(Collected data entries)

◆ ◆ ◆ ◆ ◆

(** * The Sendit backend (app.py): a shallow embedding and its properties

    The Flask application of [src/app.py] is embedded as pure functions
    over an explicit database and ORM session.  The collaborators the
    application only calls (the storage engine, the password hasher, the
    token encoder, the clock, the row serialiser of models.py, the
    object model behind [setattr]) are the fields of the class [World];
    every theorem holds for every world. *)

From Stdlib Require Import ZArith String List Bool Lia Ascii.
From stdpp Require Import base option list strings pretty gmap.

Local Open Scope Z_scope.
Local Open Scope string_scope.

(** ** Python values *)

(** The values a JSON body can carry and an attribute can hold: [None],
    booleans, integers, strings, lists and dictionaries. *)
Local Unset Elimination Schemes.
Inductive value : Type :=
| VNone
| VBool (b : bool)
| VInt (z : Z)
| VStr (s : string)
| VList (l : list value)
| VDict (d : list (string * value)).
Local Set Elimination Schemes.

(** A JSON object: the result of [to_dict], the body of a response. *)
Definition dict : Type := list (string * value).

(** [d.get(k)]: the value under [k], Python's [None] when [k] is absent. *)
Definition get (d : gmap string value) (k : string) : value :=
  default VNone (d !! k).

(** [d.get(k, dflt)]. *)
Definition get_default (d : gmap string value) (k : string) (dflt : value) : value :=
  default dflt (d !! k).

(** An exception: its class and its message. *)
Inductive exn : Type := Exn (cls msg : string).

(** ** The models *)

(** The model classes come from models.py, which is not part of the
    sources.  Their columns are those of the spec's data model, which
    are also the keyword arguments the handlers pass to the
    constructors.  An attribute holds any Python value. *)

Module User.
(** Modelled from the spec: the class [User] of models.py, with the
    columns [id], [username], [email], [password], [role]. *)
Record t : Type := mk {
  id : value; username : value; email : value; password : value; role : value }.

(** The names [setattr] writes into the row. *)
Definition columns : list string := ["id"; "username"; "email"; "password"; "role"].

(** [setattr(user, attr, v)] when [attr] is a column: the column is
    overwritten.  [None] when [attr] is no column: what the assignment
    does then is not a matter of the row (see [setattr] below). *)
Definition set_column (attr : string) (v : value) (u : t) : option t :=
  if String.eqb attr "id" then Some (mk v (username u) (email u) (password u) (role u))
  else if String.eqb attr "username"
  then Some (mk (id u) v (email u) (password u) (role u))
  else if String.eqb attr "email"
  then Some (mk (id u) (username u) v (password u) (role u))
  else if String.eqb attr "password"
  then Some (mk (id u) (username u) (email u) v (role u))
  else if String.eqb attr "role"
  then Some (mk (id u) (username u) (email u) (password u) v)
  else None.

◆ ◆ ◆ ◆ ◆

TASK OBJECTIVE
The expected answer is an exact copy of the lines above, beginning at the line with "(s : string)" and ending at the line with "(** [d.get(k)]: the", with both ends in.

OUTPUT
| VStr (s : string)
| VList (l : list value)
| VDict (d : list (string * value)).
Local Set Elimination Schemes.

(** A JSON object: the result of [to_dict], the body of a response. *)
Definition dict : Type := list (string * value).

(** [d.get(k)]: the value under [k], Python's [None] when [k] is absent. *)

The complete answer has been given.